Based on these above, huge HCC was not considered to be a contraindication for hepatectomy. However, the criteria should not be expanded unlimitedly. Both tumor characteristic such as classification, capsule, and operative variables including intraoperative estimated blood loss,[32] anatomical or non-anatomical hepatectomy[3335] were reported to be risk factors of hepatectomy for huge HCC. Other factors including AFP dynamic changes,[36] MVI,[37] and cirrhosis[38] were also considered to affect the efficacy of hepatectomy seriously. All of the risk factors were enrolled in this meta-analysis, and results showed that in the huge HCC group, the level of preoperative AFP was higher, the rate of positive margin increased, the tumor characteristic tended to be worse including lower classification, incomplete capsule and combined satellite nodules, and the incidence of MVI and PVTT increased, too, compared with non-huge HCC. And therefore, it should be prudent for us to conduct hepatectomy for huge HCC patients accompanied with such factors.
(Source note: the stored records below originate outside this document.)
Lemma first_record_unshadowed pre f post :
  (∀ g, g ∈ pre → getName g = getName f →
        hasAttr g MaxNTid = false ∧ hasAttr g Kernel = false) →
  first_record MaxNTid Kernel (getName f) (pre ++ f :: post)
  = match op_metadata MaxNTid Kernel f with
    | Some (Some md) => Some md
    | _ => first_record MaxNTid Kernel (getName f) post
    end.
Proof.
  intros Hpre. induction pre as [|g pre IH]; cbn.
  - by rewrite decide_True.
  - assert (first_record MaxNTid Kernel (getName f) (pre ++ f :: post)
            = match op_metadata MaxNTid Kernel f with
              | Some (Some md) => Some md
              | _ => first_record MaxNTid Kernel (getName f) post
              end) as Hrest.
    { apply IH. intros g' Hg'. apply Hpre. by right. }
    case_decide as Hname; [|done].
    destruct (Hpre g) as [H1 H2]; [left|done|].
    by rewrite op_metadata_unannotated.
Qed.

End Extraction.

(** ** The driver *)

Section Driver.

Variables MaxNTid Kernel : string.
Variable translateModuleToLLVMIR : ModuleOp → option llvm_Module.
Variable setupTargetTriple : llvm_Module → llvm_Module.
Variable optPipeline : llvm_Module → llvm_Module * option string.

(** A run that returns a module went through every stage. *)
Lemma TranslateLLVMToLLVMIR_returns module out log :
  TranslateLLVMToLLVMIR MaxNTid Kernel translateModuleToLLVMIR
    setupTargetTriple optPipeline module = Some (Some out, log) →
  ∃ dic lm opt,
    extractNVVMMetadata MaxNTid Kernel module ∅ = Some dic
    ∧ translateModuleToLLVMIR module = Some lm
    ∧ optPipeline (setupTargetTriple lm) = (opt, None)
    ∧ out = (amend_functions dic (functions opt) opt).1.
Proof.
  unfold TranslateLLVMToLLVMIR.
  destruct (extractNVVMMetadata MaxNTid Kernel module ∅) as [dic|]; [|done].
  cbn. destruct (translateModuleToLLVMIR module) as [lm|]; [|done].
  destruct (optPipeline (setupTargetTriple lm)) as [opt [e|]] eqn:Hopt; [done|].
  destruct (amend_functions dic (functions opt) opt) as [m' amends] eqn:Ham.
  intros [= <- <-]. exists dic, lm, opt. by rewrite Ham.
Qed.

(** The record extraction stores for a definition that no earlier
    definition shares its name with. *)
Lemma extracted_record module pre f post dic :
  getOps module = pre ++ f :: post →
  (∀ g, g ∈ pre → getName g ≠ getName f) →
  extractNVVMMetadata MaxNTid Kernel module ∅ = Some dic →
  ∃ r, op_metadata MaxNTid Kernel f = Some r
       ∧ dic !! getName f
         = match r with
           | Some md => Some md
           | None => first_record MaxNTid Kernel (getName f) post
           end.
Proof.
  intros Hops Hpre Hex. unfold extractNVVMMetadata in Hex. rewrite Hops in Hex.
  assert (is_Some (op_metadata MaxNTid Kernel f)) as [r Hr].
  { assert (is_Some (extract_ops MaxNTid Kernel (pre ++ f :: post) ∅)) as Hd
      by eauto.
    apply extract_ops_defined, Forall_app in Hd as [_ Hd].
    by apply Forall_cons in Hd as [? _]. }
  exists r. split; [done|].
  rewrite (extract_ops_lookup _ _ _ _ _ (getName f) Hex), lookup_empty.
  rewrite first_record_unique by done. by rewrite Hr.
Qed.

(** The record extraction stores for a definition when every earlier
    definition of the same name carries no recognised attribute. *)
Lemma extracted_record_unshadowed module pre f post dic :
  getOps module = pre ++ f :: post →
  (∀ g, g ∈ pre → getName g = getName f →
        hasAttr g MaxNTid = false ∧ hasAttr g Kernel = false) →
  extractNVVMMetadata MaxNTid Kernel module ∅ = Some dic →
  ∃ r, op_metadata MaxNTid Kernel f = Some r
       ∧ dic !! getName f
         = match r with
           | Some md => Some md
           | None => first_record MaxNTid Kernel (getName f) post
           end.
Proof.
  intros Hops Hpre Hex. unfold extractNVVMMetadata in Hex. rewrite Hops in Hex.
  assert (is_Some (op_metadata MaxNTid Kernel f)) as [r Hr].
  { assert (is_Some (extract_ops MaxNTid Kernel (pre ++ f :: post) ∅)) as Hd
      by eauto.
    apply extract_ops_defined, Forall_app in Hd as [_ Hd].
    by apply Forall_cons in Hd as [? _]. }
  exists r. split; [done|].
  rewrite (extract_ops_lookup _ _ _ _ _ (getName f) Hex), lookup_empty.
  rewrite first_record_unshadowed by done. by rewrite Hr.
Qed.

(** C1, as amended.  Let [f] be a function definition of the source
    module such that no earlier definition of the same name carries the
    limit attribute or the entry-point attribute, and let the driver
    return a module that still has a function of that name.  If [f]
    carries the entry-point attribute, the returned module's
    [nvvm.annotations] holds the node (f, "kernel", i32 1); if [f] carries
    the limit as an integer attribute whose value [v] lies in
    [1 .. 2^31 - 1], it holds the node (f, "maxntidx", i32 v). *)
Theorem preservation_of_kernel_and_positive_limit module pre f post out log :
  getOps module = pre ++ f :: post →
  (∀ g, g ∈ pre → getName g = getName f →
        hasAttr g MaxNTid = false ∧ hasAttr g Kernel = false) →
  TranslateLLVMToLLVMIR MaxNTid Kernel translateModuleToLLVMIR
    setupTargetTriple optPipeline module = Some (Some out, log) →
  getName f ∈ functions out →
  (hasAttr f Kernel = true →
     [ ValueAsMetadata_Function (getName f); MDString "kernel";
       ValueAsMetadata_ConstantInt 32 1 ] ∈ nvvm_annotations out)
  ∧ (∀ v, getAttr f MaxNTid = Some (IntegerAttr v) → 0 < v < 2 ^ 31 →
       [ ValueAsMetadata_Function (getName f); MDString "maxntidx";
         ValueAsMetadata_ConstantInt 32 v ] ∈ nvvm_annotations out).
Proof.
  intros Hops Hpre Hrun Hin.
  destruct (TranslateLLVMToLLVMIR_returns _ _ _ Hrun)
    as (dic & lm & opt & Hex & _ & _ & ->).
  rewrite amend_functions_functions in Hin.
  rewrite amend_functions_annotations.
  destruct (extracted_record_unshadowed _ _ _ _ _ Hops Hpre Hex)
    as (r & Hr & Hdic).
  unfold op_metadata in Hr. split.
  - intros Hk. rewrite Hk in Hr.
    assert (∃ md, dic !! getName f = Some md ∧ is_kernel md = true)
      as (md & Hmd & Hker).
    { destruct (getAttr f MaxNTid) as [attr|]; cbn in Hr.
      - destruct (dyn_cast_IntegerAttr attr); cbn in Hr; [|done].
        injection Hr as <-. eauto.
      - injection Hr as <-. eauto. }
    apply elem_of_app. right. apply elem_of_reattached.
    exists (getName f), md. split_and!; [done..|].
    apply elem_of_amend_nodes. by right.
  - intros v Hv Hrange. rewrite Hv in Hr. cbn in Hr. injection Hr as <-.
    apply elem_of_app. right. apply elem_of_reattached.
    eexists (getName f), _. split_and!; [done..|].
    apply elem_of_amend_nodes. left. cbn.
    rewrite to_int_id by lia. split; [|lia].
    unfold maxntidx_node; cbn. by rewrite APInt_32_int.
Qed.

(** C5.  Write the returned module's [nvvm.annotations] as the optimised
    module's followed by the nodes the driver produced.  Every produced
    node refers to a function [f] of the optimised module for which the
    side table holds a record, and is either the "maxntidx" node of a
    record whose limit differs from the default or the "kernel" node of a
    record whose entry-point flag differs from the default.  Hence no
    produced node refers to a function the pipeline removed. *)
Theorem non_fabrication module out log :
  TranslateLLVMToLLVMIR MaxNTid Kernel translateModuleToLLVMIR
    setupTargetTriple optPipeline module = Some (Some out, log) →
  ∃ dic lm opt produced,
    extractNVVMMetadata MaxNTid Kernel module ∅ = Some dic
    ∧ translateModuleToLLVMIR module = Some lm
    ∧ optPipeline (setupTargetTriple lm) = (opt, None)
    ∧ functions out = functions opt
    ∧ nvvm_annotations out = nvvm_annotations opt ++ produced
    ∧ (∀ node, node ∈ produced →
         ∃ f md,
           f ∈ functions opt
           ∧ dic !! f = Some md
           ∧ ((node = maxntidx_node f md
               ∧ maxntidx md ≠ maxntidx NVVMMetadata_default)
              ∨ (node = kernel_node f
                 ∧ is_kernel md ≠ is_kernel NVVMMetadata_default)))
    ∧ (∀ node g, node ∈ produced → g ∉ functions opt →
         ValueAsMetadata_Function g ∉ node).
Proof.
  intros Hrun.
  destruct (TranslateLLVMToLLVMIR_returns _ _ _ Hrun)
    as (dic & lm & opt & Hex & Htr & Hopt & ->).
  exists dic, lm, opt, (reattached dic (functions opt)).
  assert (∀ node, node ∈ reattached dic (functions opt) →
            ∃ f md, f ∈ functions opt ∧ dic !! f = Some md
              ∧ ((node = maxntidx_node f md
                  ∧ maxntidx md ≠ maxntidx NVVMMetadata_default)
                 ∨ (node = kernel_node f
                    ∧ is_kernel md ≠ is_kernel NVVMMetadata_default)))
    as Hprod.
  { intros node (f & md & Hf & Hd & Hn)%elem_of_reattached.
    exists f, md. split_and!; [done..|].
    apply elem_of_amend_nodes in Hn as [[-> Hpos] | [-> Hk]]; cbn.
    - left. split; [done|lia].
    - right. split; [done|]. by rewrite Hk. }
  split_and!; [done..| apply amend_functions_functions
              | apply amend_functions_annotations | done |].
  intros node g Hnode Hg Hmem.
  destruct (Hprod node Hnode) as (f & md & Hf & _ & [[-> _] | [-> _]]);
    unfold maxntidx_node, kernel_node in Hmem;
    rewrite !elem_of_cons, elem_of_nil in Hmem;
    destruct Hmem as [[= ->] | [? | [? | []]]]; done.
Qed.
There were several limitations in this study. First, there were no RCTs included in this meta-analysis, which made the conclusion sound weaken because cohort data had selection bias. Second, survival data such as OS and DFS/RFS were extracted from survival curves, which might be brought with several tiny errors. Third, the definition of MVI varied due to the lack of a golden standard.[3941] Fourth, measurement data and enumeration data were mixed up to record the same variable such AFP level.[11,12,15,16] Fifth, the baseline characteristics varied from each other, caution should be taken when interpreting these results. Finally, it was hard to avoid publication bias, because the journals tend to publish positive results.

5. Conclusion

In summary, we concluded that hepatectomy for huge HCC was feasible and effective in this meta-analysis. And, the survival will be improved in the future with the advent of precision hepatectomy, administration of newly targeted drugs and combination with systematic therapy. However, hepatectomy is not suitable for all the huge HCC patients, criteria should be worked out in future, and related risk factors should be taken into consideration.

Footnotes

Abbreviations: DFS = disease-free survival, HCC = huge hepatocellular carcinoma, MVI = micorvascular invasion, OS = overall survival, RFS = recurrence-free survival.

This study was supported by the Science and Technology Infrastructure Construction Program of Fujian Province (Grant No. 2014Y2005)

The authors have no conflicts of interest to disclose.